Friday, April 9, 2004

Kresge Foundation Issues $750,000 Challenge Grant For New Washington College Science Center

Chestertown, MD, April 8, 2004 — The Kresge Foundation of Troy, Michigan, has awarded Washington College a challenge grant of $750,000 for its new 45,000-square-foot Science Center, currently under construction. The funds are contingent upon the College raising $2.8 million to support funding for the project by January 1, 2005.
“The grant from The Kresge Foundation represents a major endorsement of the College,” said Jack S. Griswold, chair of the College's Board of Visitors and Governors. “The Kresge Foundation scrupulously examines all aspects of an institution while considering a proposal. Its grant to the College is a ‘Good Housekeeping Seal of Approval' of which we are very proud.”
“This vote of confidence from The Kresge Foundation is tangible evidence that the momentum of our highly successful Campaign for Washington's College is continuing,” said Thomas H. Gale, chair of the Development Committee of the Board of Visitors and Governors.
“Now the challenge for all of us is to build on the momentum of that magnificent effort with this new campaign for the Science Center,” added Gale.
The Campaign for Washington's College, which ended on December 31, 2003, raised $103.4 million—the largest capital campaign in the College's 222-year history and the single largest ever conducted by a Maryland undergraduate college. Funds raised are supporting a range of initiatives, from new faculty chairs, professorships, and academic programs, to scholarships, technology enhancements, new academic research and outreach centers, and new facilities such as the Science Center, which will double the size of Washington College's science teaching and research complex.

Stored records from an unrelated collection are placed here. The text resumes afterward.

(** * BM25Retriever (camel/retrievers/bm25_retriever.py)

    A shallow embedding of the [BM25Retriever] class: its two methods
    [process] and [query], together with models of the library calls they
    make ([str.split], [rank_bm25.BM25Okapi], [numpy.argpartition],
    [list.sort]).

    Numbers: Python floats and numpy [float64] values are idealised as real
    numbers ([R]); Python [int]s are [Z] or [nat].  Python exceptions are
    values of [PyExc]; a method that can raise returns [PyExc + A]. *)

From Stdlib Require Import List String Ascii ZArith Lia Bool Arith DecimalString.
From Stdlib Require Import Permutation Sorted.
From Stdlib Require Import Reals Lra.
Import ListNotations.

Local Open Scope string_scope.

(** ** Python exceptions *)

Inductive PyExc : Type :=
| ValueError (msg : string)
| TypeError (msg : string)
| ZeroDivisionError (msg : string)
| IndexError (msg : string)
| Exception (msg : string).

(** The two messages of [BM25Retriever.query]. *)
Definition top_k_msg : string := "top_k must be a positive integer.".
Definition not_initialized_msg : string :=
  "BM25 model is not initialized. Call `process_and_store` first.".

(** ** [str.split(" ")] *)

(** [s.split(" ")]: cut [s] at every occurrence of the single character
    U+0020.  The result is never empty; two adjacent spaces, or a space at
    either end, give an empty token. *)
Fixpoint split (s : string) : list string :=
  match s with
  | EmptyString => [EmptyString]
  | String c s' =>
      if Ascii.eqb c " "%char then EmptyString :: split s'
      else match split s' with
           | t :: ts => String c t :: ts
           | [] => [String c EmptyString]
           end
  end.

(** [" ".join(l)]. *)
Fixpoint join (l : list string) : string :=
  match l with
  | [] => EmptyString
  | [t] => t
  | t :: ts => t ++ String " "%char (join ts)
  end.

Fixpoint contains_char (c : ascii) (s : string) : bool :=
  match s with
  | EmptyString => false
  | String d s' => Ascii.eqb d c || contains_char c s'
  end.

Fixpoint count_char (c : ascii) (s : string) : nat :=
  match s with
  | EmptyString => 0
  | String d s' => (if Ascii.eqb d c then 1 else 0) + count_char c s'
  end.

(** ** Python dictionaries

    A [dict] keeps its keys in insertion order, which [items()] follows. *)

Definition dict (V : Type) : Type := list (string * V).

Fixpoint dict_get {V} (d : dict V) (k : string) : option V :=
  match d with
  | [] => None
  | (k', v) :: d' => if String.eqb k k' then Some v else dict_get d' k
  end.

(** [d[k] = v]: overwrite in place, or append a new key. *)
Fixpoint dict_set {V} (d : dict V) (k : string) (v : V) : dict V :=
  match d with
  | [] => [(k, v)]
  | (k', v') :: d' =>
      if String.eqb k k' then (k, v) :: d' else (k', v') :: dict_set d' k v
  end.

Definition dict_keys {V} (d : dict V) : list string := map fst d.

(** ** Values stored in a result dictionary *)

(** Values found in [chunk.metadata.to_dict()]. *)
Inductive MetaVal : Type :=
| MetaStr (s : string)
| MetaInt (z : Z)
| MetaList (l : list string).

Inductive PyVal : Type :=
| PyFloat (x : R)
| PyStr (s : string)
| PyDict (d : dict MetaVal).

(** A chunk as produced by the loader: [str(chunk)] and
    [chunk.metadata.to_dict()]. *)
Record Chunk : Type := mkChunk {
  chunk_str : string;
  chunk_metadata : dict MetaVal
}.

(** ** Code that can raise *)

Definition result (A : Type) : Type := (PyExc + A)%type.

Definition raise {A} (e : PyExc) : result A := inl e.
Definition ok {A} (a : A) : result A := inr a.

Definition rbind {A B} (c : result A) (k : A -> result B) : result B :=
  match c with
  | inl e => inl e
  | inr a => k a
  end.

Notation "x <-? c ;; k" := (rbind c (fun x => k))
  (at level 61, c at next level, right associativity).

(** A [for] loop whose body can raise. *)
Fixpoint for_each {A S} (body : S -> A -> result S) (l : list A) (s : S)
  : result S :=
  match l with
  | [] => ok s
  | a :: l' => s' <-? body s a ;; for_each body l' s'
  end.
(** * redbird: routing table, resolver pipeline and proxy engine

    A shallow embedding of the reverse proxy module: the URL helpers, the
    routing table with [register] and [unregister], the resolver pipeline,
    the request rewriting of [_getRouteTarget], the dispatch of the
    listeners and the default error handler.

    JavaScript strings are [string], objects used as maps are [gmap], arrays
    are lists. A function that may throw returns an [Outcome]. State is
    passed explicitly: the instance ([ReverseProxy]) and what the module
    shares among its instances ([Module_]). A route object that is changed
    in place is written back to where it lives (a bucket of the table or
    the route cache). Logging is left out throughout. *)

From Stdlib Require Import Ascii ZArith Lia Bool.
From Stdlib Require String.
From stdpp Require Import base option list sorting gmap strings.



(** ** JavaScript string primitives *)

Module Js.

(** [s.slice(0, n)] *)
Definition slice0 (n : nat) (s : string) : string := String.substring 0 n s.

(** [s.substr(n)] *)
Fixpoint substr (n : nat) (s : string) : string :=
  match n, s with
  | 0, _ => s
  | S n', String _ s' => substr n' s'
  | S _, EmptyString => EmptyString
  end.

Designed to provide a lab-rich environment for supporting new and evolving models for teaching the sciences to undergraduates, the $23-million Science Center will have state-of-the-art teaching and research laboratories for biology, chemistry, environmental studies, physics, psychology, and math and computer science, as well as a vivarium to support psychological research and greenhouse on the top story.
Classrooms in the Science Center will follow a new trend in science facilities: small-group instruction rooms equipped with mobile “white boards.” A three-story glass atrium—to be named in honor of the late Washington College president, chemistry professor and alumnus Joseph McLain, Class of 1937—will connect the Center with the existing Dunning-Decker Science Complex.

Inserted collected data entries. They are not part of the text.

Lemma clear_masked_spec (mask : list nat) (v : list nat) (start : nat) :
  map (fun iv => if existsb (Nat.eqb (fst iv)) mask then 0%nat else snd iv)
    (combine (seq start (List.length v)) v)
  = map (fun i => if existsb (Nat.eqb i) mask then 0%nat
                  else nth (i - start) v 0%nat)
      (seq start (List.length v)).
Proof.
  revert start. induction v as [|x v IH]; intros start; [reflexivity|].
  cbn [List.length seq combine map fst snd]. rewrite Nat.sub_diag. f_equal.
  rewrite IH. apply map_ext_in. intros i Hi. apply in_seq in Hi.
  replace (i - start)%nat with (S (i - S start)) by lia. reflexivity.
Qed.

(** The assignment through the mask, when every index of the mask lies
    inside the array and when one does not. *)
Lemma clear_masked_inside (mask : list nat) (v : list nat) :
  Forall (fun i => (i < List.length v)%nat) mask ->
  clear_masked mask v
  = Ok (map (fun i => if existsb (Nat.eqb i) mask then 0%nat
                      else nth i v 0%nat)
          (seq 0 (List.length v))).
Proof.
  intros Hmask. unfold clear_masked.
  assert (Hall : forallb (fun i => (i <? List.length v)%nat) mask = true).
  { apply forallb_forall. rewrite Forall_forall in Hmask.
    intros i Hi. apply Nat.ltb_lt. now apply Hmask. }
  rewrite Hall, clear_masked_spec. f_equal.
  apply map_ext. intros i. now rewrite Nat.sub_0_r.
Qed.

Lemma clear_masked_outside (mask : list nat) (v : list nat) :
  ~ Forall (fun i => (i < List.length v)%nat) mask ->
  clear_masked mask v = Raise IndexError.
Proof.
  intros Hmask. unfold clear_masked.
  destruct (forallb (fun i => (i <? List.length v)%nat) mask) eqn:Hall;
    [|reflexivity].
  exfalso. apply Hmask. apply Forall_forall. intros i Hi.
  rewrite forallb_forall in Hall. apply Nat.ltb_lt. now apply Hall.
Qed.

Lemma add_counts_map (a b : nat -> nat) (l : list nat) :
  add_counts (map a l) (map b l) = map (fun i => (a i + b i)%nat) l.
Proof.
  unfold add_counts. induction l as [|i l IH]; [reflexivity|].
  cbn [map combine fst snd]. now rewrite IH.
Qed.

(** Adding the counts of the files one after the other gives, for each
    pixel, the sum of its counts over the files. *)
Lemma fold_counts_map (A : Type) (h : A -> nat -> nat) (files : list A)
    (a : nat -> nat) (l : list nat) :
  fold_left add_counts (map (fun file => map (h file) l) files) (map a l)
  = map (fun i => (a i + list_sum (map (fun file => h file i) files))%nat) l.
Proof.
  revert a. induction files as [|file files IH]; intros a.
  - cbn [fold_left map]. apply map_ext. intros i.
    change (list_sum (@nil nat)) with 0%nat. lia.
  - cbn [fold_left map]. rewrite add_counts_map, IH.
    apply map_ext. intros i.
    change (list_sum (h file i :: map (fun f => h f i) files))
      with (h file i + list_sum (map (fun f => h f i) files))%nat.
    lia.
Qed.

Section DarkCountRateRun.

Variable unpack_binary_data :
  string -> pyval -> pyval -> pyval -> Z -> bool -> option bool -> data_all_t.
Variable apply_mask : pyval -> pyval -> list nat.
Variable path : string.
Variables daughterboard_number motherboard_number firmware_version : pyval.
Variable timestamps : Z.

Abbreviation the_dcr :=
  (calculate_dark_count_rate unpack_binary_data apply_mask path
     daughterboard_number motherboard_number firmware_version timestamps).
Abbreviation the_dcr_loop :=
  (dcr_loop unpack_binary_data daughterboard_number motherboard_number
     firmware_version timestamps).
Abbreviation raw file :=
  (unpack_binary_data file daughterboard_number motherboard_number
     firmware_version timestamps false None).

(** One pass of the file loop. *)
Lemma dcr_loop_cons (file : string) (files : list string) (v : list nat)
    (w : world) :
  the_dcr_loop (file :: files) v w =
  match pix_coor_of firmware_version with
  | Raise e => (Raise e, w)
  | Ok pix_coor =>
      match count_valid pix_coor (raw file) (Np.arange 256) with
      | Raise e => (Raise e, after [Unpack file] w)
      | Ok counts =>
          the_dcr_loop files (add_counts v counts) (after [Unpack file] w)
      end
  end.
Proof.
  cbn [dcr_loop bind Monad_io]. unfold io_bind at 1. unfold pure at 1.
  destruct (pix_coor_of firmware_version) as [pix_coor|]; [|reflexivity].
  unfold io_bind at 1. unfold unpack at 1. cbn [bind Monad_io ret].
  unfold io_bind at 1. unfold log at 1, modify at 1, io_ret at 1.
  fold (after [Unpack file] w).
  unfold io_bind at 1. unfold pure at 1.
  destruct (count_valid pix_coor (raw file) (Np.arange 256)); reflexivity.
Qed.

(** [calculate_dark_count_rate] once its three parameters have passed
    the type check. *)
Lemma calculate_dark_count_rate_eq (w : world) :
  isinstance_str firmware_version = true ->
  isinstance_str daughterboard_number = true ->
  isinstance_str motherboard_number = true ->
  the_dcr w =
  match
    the_dcr_loop (dat_files w) (repeat 0%nat 256)
      (after [Chdir path; Glob "*.dat*"] w)
  with
  | (Raise e, w') => (Raise e, w')
  | (Ok valid_per_pixel, w') =>
      match
        clear_masked (apply_mask daughterboard_number motherboard_number)
          valid_per_pixel
      with
      | Raise e => (Raise e, after [ReadMask] w')
      | Ok cleared =>
          (Ok (average_per_file cleared (List.length (dat_files w))),
           after [ReadMask] w')
      end
  end.
Proof.
  intros Hfw Hdb Hmb. unfold calculate_dark_count_rate.
  rewrite Hfw, Hdb, Hmb.
  cbn [negb bind Monad_io]. unfold io_bind at 1.
  unfold chdir at 1, log at 1, modify at 1.
  unfold io_bind at 1. unfold glob_dat at 1. cbn [bind Monad_io ret].
  unfold io_bind at 1. unfold log at 1, modify at 1.
  unfold io_bind at 1. unfold get at 1. unfold io_ret at 1.
  cbn [dat_files cross_talk_data events].
  rewrite <- app_assoc. cbn [app]. fold (after [Chdir path; Glob "*.dat*"] w).
  unfold io_bind at 1.
  destruct (dcr_loop _ _ _ _ _ (dat_files w) _ _) as [[v|e] w'];
    [|reflexivity].
  unfold io_bind at 1. unfold log at 1, modify at 1.
  fold (after [ReadMask] w'). unfold io_bind at 1. unfold pure at 1.
  destruct (clear_masked _ v); reflexivity.
Qed.

(** In a folder without data files [calculate_dark_count_rate] raises no
    error of its own: it reads the mask and returns [nan], the quotient
    of a zero average by zero files, under any firmware tag.  Only a mask
    that names a pixel beyond the 256 of the array stops it, with
    [IndexError] at the assignment through the mask. *)
Theorem dark_count_rate_of_an_empty_folder (w : world) :
  isinstance_str firmware_version = true ->
  isinstance_str daughterboard_number = true ->
  isinstance_str motherboard_number = true ->
  dat_files w = [] ->
  the_dcr w
  = (if forallb (fun i => (i <? 256)%nat)
          (apply_mask daughterboard_number motherboard_number)
     then Ok NaN
     else Raise IndexError,
     after [Chdir path; Glob "*.dat*"; ReadMask] w).
Proof.
  intros Hfw Hdb Hmb Hfiles.
  rewrite calculate_dark_count_rate_eq by assumption. rewrite Hfiles.
  cbn [dcr_loop ret Monad_io]. unfold io_ret. rewrite after_after.
  unfold clear_masked. rewrite repeat_length.
  destruct (forallb (fun i => (i <? 256)%nat)
              (apply_mask daughterboard_number motherboard_number));
    reflexivity.
Qed.

(** The counts of one file, pixel by pixel. *)
Lemma dcr_loop_well_formed (pix_coor : list (list Z)) (files : list string)
    (v : list nat) (w : world) :
  pix_coor_of firmware_version = Ok pix_coor ->
  Forall (fun file => List.length (raw file) = 64%nat) files ->
  the_dcr_loop files v w
  = (Ok (fold_left add_counts
           (map (fun file =>
                   map (fun p => count_at (raw file) (coordinates pix_coor p))
                     (Np.arange 256)) files) v),
     after (map Unpack files) w).
Proof.
  intros Hpc Hfiles. revert v w.
  induction Hfiles as [|file files Hfile Hfiles IH]; intros v w.
  - cbn. unfold io_ret. now rewrite after_nil.
  - rewrite dcr_loop_cons, Hpc.
    rewrite count_valid_defined;
      [|eapply pix_coor_of_grid, Hpc|exact Hfile
       |apply Forall_forall; intros p Hp; now apply arange_In in Hp].
    rewrite IH, after_after. reflexivity.
Qed.

Lemma repeat_as_map (n : nat) :
  repeat 0%nat n = map (fun _ => 0%nat) (seq 0 n).
Proof.
  rewrite <- (length_seq n 0) at 1.
  induction (seq 0 n) as [|i l IH]; [reflexivity|].
  cbn [List.length repeat map]. now rewrite IH.
Qed.

(** The counts after the file loop, pixel by pixel. *)
Lemma dcr_loop_counts (pix_coor : list (list Z)) (files : list string)
    (w : world) :
  pix_coor_of firmware_version = Ok pix_coor ->
  Forall (fun file => List.length (raw file) = 64%nat) files ->
  the_dcr_loop files (repeat 0%nat 256) w
  = (Ok (map (valid_of_pixel pix_coor (fun file => raw file) files)
           (seq 0 256)),
     after (map Unpack files) w).
Proof.
  intros Hpc Hraw. rewrite (dcr_loop_well_formed _ _ Hpc Hraw).
  f_equal. f_equal. unfold Np.arange.
  rewrite repeat_as_map.
  rewrite (map_ext
             (fun file =>
                map (fun p => count_at (raw file) (coordinates pix_coor p))
                  (map Z.of_nat (seq 0 256)))
             (fun file =>
                map (fun i =>
                       count_at (raw file)
                         (coordinates pix_coor (Z.of_nat i)))
                  (seq 0 256)))
    by (intros file; apply map_map).
  rewrite (fold_counts_map
             (fun file i =>
                count_at (raw file) (coordinates pix_coor (Z.of_nat i)))).
  apply map_ext. intros i. reflexivity.
Qed.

The Kresge Foundation—an independent, private foundation unaffiliated with any corporation or organization—was created in 1924 by Sebastian S. Kresge “to promote the well-being of mankind.” In 2003, the Foundation awarded grants totaling more than $105 million to 145 charitable and nonprofit organizations operating in the areas of higher education, health and long-term care, arts and humanities, human services, science and the environment, and public affairs.